Return each line in the records below that includes "None".
[EXTRACTED DATA]
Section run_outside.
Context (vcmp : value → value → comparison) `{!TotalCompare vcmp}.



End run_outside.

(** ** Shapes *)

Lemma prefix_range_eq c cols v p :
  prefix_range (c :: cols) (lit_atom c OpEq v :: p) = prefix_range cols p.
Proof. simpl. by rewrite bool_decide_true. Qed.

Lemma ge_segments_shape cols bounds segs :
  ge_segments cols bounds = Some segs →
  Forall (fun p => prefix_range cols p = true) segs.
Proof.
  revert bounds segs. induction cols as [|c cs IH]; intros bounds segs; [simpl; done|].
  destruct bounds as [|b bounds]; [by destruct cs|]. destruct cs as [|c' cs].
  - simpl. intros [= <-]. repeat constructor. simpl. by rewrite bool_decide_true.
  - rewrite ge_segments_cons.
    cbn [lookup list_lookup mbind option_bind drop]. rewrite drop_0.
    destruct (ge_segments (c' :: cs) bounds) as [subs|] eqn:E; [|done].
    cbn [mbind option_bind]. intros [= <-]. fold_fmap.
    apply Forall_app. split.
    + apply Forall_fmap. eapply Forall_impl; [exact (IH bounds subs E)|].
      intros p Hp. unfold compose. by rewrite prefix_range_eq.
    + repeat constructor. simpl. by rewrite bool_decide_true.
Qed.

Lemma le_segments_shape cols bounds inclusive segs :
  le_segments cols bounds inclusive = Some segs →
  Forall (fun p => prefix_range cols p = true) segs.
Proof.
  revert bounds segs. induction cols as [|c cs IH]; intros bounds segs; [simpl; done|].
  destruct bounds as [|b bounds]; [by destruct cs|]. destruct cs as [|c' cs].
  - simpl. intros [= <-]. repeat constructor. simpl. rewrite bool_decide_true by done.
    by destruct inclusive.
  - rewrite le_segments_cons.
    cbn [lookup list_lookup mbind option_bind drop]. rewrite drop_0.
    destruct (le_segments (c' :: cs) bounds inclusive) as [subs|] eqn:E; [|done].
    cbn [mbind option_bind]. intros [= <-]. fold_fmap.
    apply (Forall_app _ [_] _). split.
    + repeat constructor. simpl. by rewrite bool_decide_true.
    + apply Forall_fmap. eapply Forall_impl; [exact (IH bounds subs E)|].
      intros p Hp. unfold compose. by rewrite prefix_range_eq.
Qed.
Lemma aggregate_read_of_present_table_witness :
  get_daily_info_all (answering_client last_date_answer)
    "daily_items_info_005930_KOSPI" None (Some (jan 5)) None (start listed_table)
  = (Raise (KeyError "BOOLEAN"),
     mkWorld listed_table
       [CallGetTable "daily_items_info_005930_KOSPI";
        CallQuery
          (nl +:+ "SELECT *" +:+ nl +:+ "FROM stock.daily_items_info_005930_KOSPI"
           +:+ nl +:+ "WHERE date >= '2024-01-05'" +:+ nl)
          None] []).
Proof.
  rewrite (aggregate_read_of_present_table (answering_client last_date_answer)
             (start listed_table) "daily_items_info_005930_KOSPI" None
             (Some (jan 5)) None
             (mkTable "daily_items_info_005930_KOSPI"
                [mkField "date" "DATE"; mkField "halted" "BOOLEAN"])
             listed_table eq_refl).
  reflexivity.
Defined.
[/EXTRACTED DATA]
:: WRITTEN ANSWER ::
    "daily_items_info_005930_KOSPI" None (Some (jan 5)) None (start listed_table)
          None] []).
             (start listed_table) "daily_items_info_005930_KOSPI" None
             (Some (jan 5)) None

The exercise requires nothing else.